━━━ EXTRACTED INFORMATION ━━━

(** Giving back what was taken, then the command's buffer. *)
Lemma free_end st d p :
  st <> BLK_STS_OK -> runs (free_lists ps ps false) d (fun _ d2 => all_freed (rq_d s) d2) ->
  runs (nvme_free_iod ps ps false ;;; nvme_cleanup_cmd r' ;;; ret st) (with_iod s d p []) (rq_end e r r' s).
Proof using Type.
  clear. intros Hst Hfr. apply runs_bind. unfold nvme_free_iod. apply runs_bind, runs_on_iod.
  change (rq_d (with_iod s d p [])) with d. eapply runs_conseq; [apply Hfr|]. intros [] d2 Hd2. apply runs_modify.
  apply cleanup_end; [done|by right|done| |done|done]. destruct s, p; unfold update; simpl; lia.
Qed.

(** The mapping of the data, its clean-up on failure, the submission. *)
Lemma map_end p :
  sq_ok (rq_q s) -> e_use_sgl e = false -> e_nseg e <> 0 ->
  (forall d, dbbuf_sq (rq_q s) = Some d -> 0 <= db_event d < 2 ^ 16 /\ 0 <= db_value d < 2 ^ 16) ->
  command_id c = u16 (rq_tag r) ->
  (forall sgl, e_mapped e = inr sgl -> prp_ready ps cap sgl (e_payload e) (init_d ps e (rq_d s))) ->
  (forall st, e_mapped e = inl st -> st <> BLK_STS_OK) ->
  runs (unpack (st, dp, meta) <-- nvme_map_data ps ps e ;;
        if negb (bool_decide (st = BLK_STS_OK)) then
          nvme_free_iod ps ps false ;;; nvme_cleanup_cmd r' ;;; ret st
        else on_queue (nvme_submit_cmd (with_data false dp meta c)) ;;; ret BLK_STS_OK)
    (with_iod s (init_d ps e (rq_d s)) p []) (rq_end e r r' s).
Proof using Hps Hcap.
  intros Hsq Hsgl Hseg Hdb Hid Hmap Hinl.
  assert (Efr : freed (init_d ps e (rq_d s)) = freed (rq_d s)) by (unfold init_d; by destruct (rq_d s)).
  assert (Em : rq_maps e = match e_meta e with Some _ => [MetaSg; DataSg] | None => [DataSg] end)
    by (unfold rq_maps; destruct (Z.eqb_spec (e_nseg e) 0); [lia|done]).
  apply runs_bind. unfold nvme_map_data. rewrite Hsgl.
  destruct (e_mapped e) as [st1|sgl].
  { apply runs_ret. rewrite bool_decide_false by by apply Hinl. apply free_end; [by apply Hinl|].
    by apply free_none. }
  apply runs_bind. unfold dma_map at 1. apply runs_modify, runs_bind, runs_on_iod.
  match goal with |- runs _ (rq_d ?x) _ => change (rq_d x) with (init_d ps e (rq_d s)) end.
  eapply runs_conseq; [by apply setup_prps_ok, Hmap|]. intros [st dp] d' Hend.
  match goal with |- runs _ ?x _ => change x with (with_iod s d' p [DataSg]) end.
  assert (Hf : freed d' = freed (rq_d s)) by (rewrite <- Efr; by destruct Hend).
  assert (Hfree : runs (free_lists ps ps false) d' (fun _ d2 => all_freed (rq_d s) d2)).
  { eapply runs_conseq; [by eapply free_after_setup|]. intros ? d2. unfold all_freed. by rewrite Efr. }
  assert (Hun : dma_unmap_sg DataSg (with_iod s d' p [DataSg]) = Ret tt (with_iod s d' p [])) by done.
  case_bool_decide as Est; cbn [negb].
  2:{ apply runs_bind. eapply runs_intro; [exact Hun|]. apply runs_ret. rewrite bool_decide_false by done. by apply free_end. }
  destruct (e_meta e) as [[a|]|].
  - apply runs_bind. unfold dma_map. apply runs_modify, runs_ret. rewrite bool_decide_true by done.
    change ((with_iod s d' p [DataSg]) <| dma_live ::= cons MetaSg |>) with (with_iod s d' p [MetaSg; DataSg]). rewrite <- Em. by apply submit_end.
  - apply runs_bind. eapply runs_intro; [exact Hun|]. apply runs_ret. by apply free_end.
  - apply runs_ret. rewrite bool_decide_true by done. rewrite <- Em. by apply submit_end.
Qed.
End ends.

(** C26: Queueing a request is all or nothing.  For a request described by PRPs
    (not SGLs) with room behind its scatter list for as many list pointers as
    [nvme_npages] computes, [nvme_queue_rq] does not fault: it returns
    BLK_STS_OK having put exactly one command, with the request's tag, into the
    submission queue, with its data and its integrity data mapped for DMA; or it
    returns an error with the submission queue as it was, nothing mapped, and every list page,
    the scatter list and the range array of a discard that it took given back.
    (The elements of the mempool do not have that room for the largest
    requests, [mempool_element_overflows].) *)
Theorem queue_rq_all_or_nothing `{NvmeHdr} ps cap ns e r cmnd s :
  sq_ok (rq_q s) -> special r = None -> e_use_sgl e = false ->
  (forall d, dbbuf_sq (rq_q s) = Some d -> 0 <= db_event d < 2 ^ 16 /\ 0 <= db_value d < 2 ^ 16) ->
  ps = 8 * Z.of_nat cap -> (32 <= cap)%nat ->
  (forall sgl, e_mapped e = inr sgl -> prp_ready ps cap sgl (e_payload e) (init_d ps e (rq_d s))) ->
  (forall st, e_mapped e = inl st -> st <> BLK_STS_OK) ->
  runs (nvme_queue_rq ps ps ns e r cmnd) s
    (rq_end e r (nvme_setup_cmd ns (e_segments e) (e_alloc e) r cmnd).1.2 s).
Proof.
  intros Hsq Hsp Hsgl Hdb Hps Hcap Hmap Hinl. unfold nvme_queue_rq.
  apply runs_bind, runs_gets. destruct (Z.ltb_spec (cq_vector (rq_q s)) 0) as [Hv|Hv].
  { apply runs_ret. right. split; [done|]. unfold rq_refused. split_and!; [done|by left|done|done|by left]. }
  pose proof (setup_cmd_id ns (e_segments e) (e_alloc e) r cmnd) as Hc.
  destruct (nvme_setup_cmd ns (e_segments e) (e_alloc e) r cmnd) as [[st r'] c]. destruct Hc as [Hid Hspec]. cbn [fst snd].
  case_bool_decide as Est; cbn [negb].
  2:{ apply runs_ret. right. split; [done|]. unfold rq_refused. split_and!; [done|by left|done|done|right].
      rewrite (Hspec Hsp Est). lia. }
  specialize (Hid Est). apply runs_bind. eapply runs_conseq; [apply init_iod_ok|].
  intros st' s1 [[-> ->]|[-> [p ->]]]; [rewrite bool_decide_false by done|rewrite bool_decide_true by done]; cbn [negb].
  { apply cleanup_end; [done|by left|done..]. }
  rewrite Hsgl. destruct (Z.eqb_spec (e_nseg e) 0) as [E0|E0]; cbn [negb].
  - assert (Em : rq_maps e = []) by (unfold rq_maps; by rewrite E0). rewrite <- Em. apply submit_end; [done..|].
    unfold init_d. by destruct (rq_d s).
  - by apply (map_end ps cap).
Qed.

━━━

• _ACTIVITY_: In the records above, find the line containing "destruct (e_mapped e) as [st1|sgl]." and restate word for word every line from the first through that one.

• _SOLVED PROBLEM_:
(** Giving back what was taken, then the command's buffer. *)
Lemma free_end st d p :
  st <> BLK_STS_OK -> runs (free_lists ps ps false) d (fun _ d2 => all_freed (rq_d s) d2) ->
  runs (nvme_free_iod ps ps false ;;; nvme_cleanup_cmd r' ;;; ret st) (with_iod s d p []) (rq_end e r r' s).
Proof using Type.
  clear. intros Hst Hfr. apply runs_bind. unfold nvme_free_iod. apply runs_bind, runs_on_iod.
  change (rq_d (with_iod s d p [])) with d. eapply runs_conseq; [apply Hfr|]. intros [] d2 Hd2. apply runs_modify.
  apply cleanup_end; [done|by right|done| |done|done]. destruct s, p; unfold update; simpl; lia.
Qed.

(** The mapping of the data, its clean-up on failure, the submission. *)
Lemma map_end p :
  sq_ok (rq_q s) -> e_use_sgl e = false -> e_nseg e <> 0 ->
  (forall d, dbbuf_sq (rq_q s) = Some d -> 0 <= db_event d < 2 ^ 16 /\ 0 <= db_value d < 2 ^ 16) ->
  command_id c = u16 (rq_tag r) ->
  (forall sgl, e_mapped e = inr sgl -> prp_ready ps cap sgl (e_payload e) (init_d ps e (rq_d s))) ->
  (forall st, e_mapped e = inl st -> st <> BLK_STS_OK) ->
  runs (unpack (st, dp, meta) <-- nvme_map_data ps ps e ;;
        if negb (bool_decide (st = BLK_STS_OK)) then
          nvme_free_iod ps ps false ;;; nvme_cleanup_cmd r' ;;; ret st
        else on_queue (nvme_submit_cmd (with_data false dp meta c)) ;;; ret BLK_STS_OK)
    (with_iod s (init_d ps e (rq_d s)) p []) (rq_end e r r' s).
Proof using Hps Hcap.
  intros Hsq Hsgl Hseg Hdb Hid Hmap Hinl.
  assert (Efr : freed (init_d ps e (rq_d s)) = freed (rq_d s)) by (unfold init_d; by destruct (rq_d s)).
  assert (Em : rq_maps e = match e_meta e with Some _ => [MetaSg; DataSg] | None => [DataSg] end)
    by (unfold rq_maps; destruct (Z.eqb_spec (e_nseg e) 0); [lia|done]).
  apply runs_bind. unfold nvme_map_data. rewrite Hsgl.
  destruct (e_mapped e) as [st1|sgl].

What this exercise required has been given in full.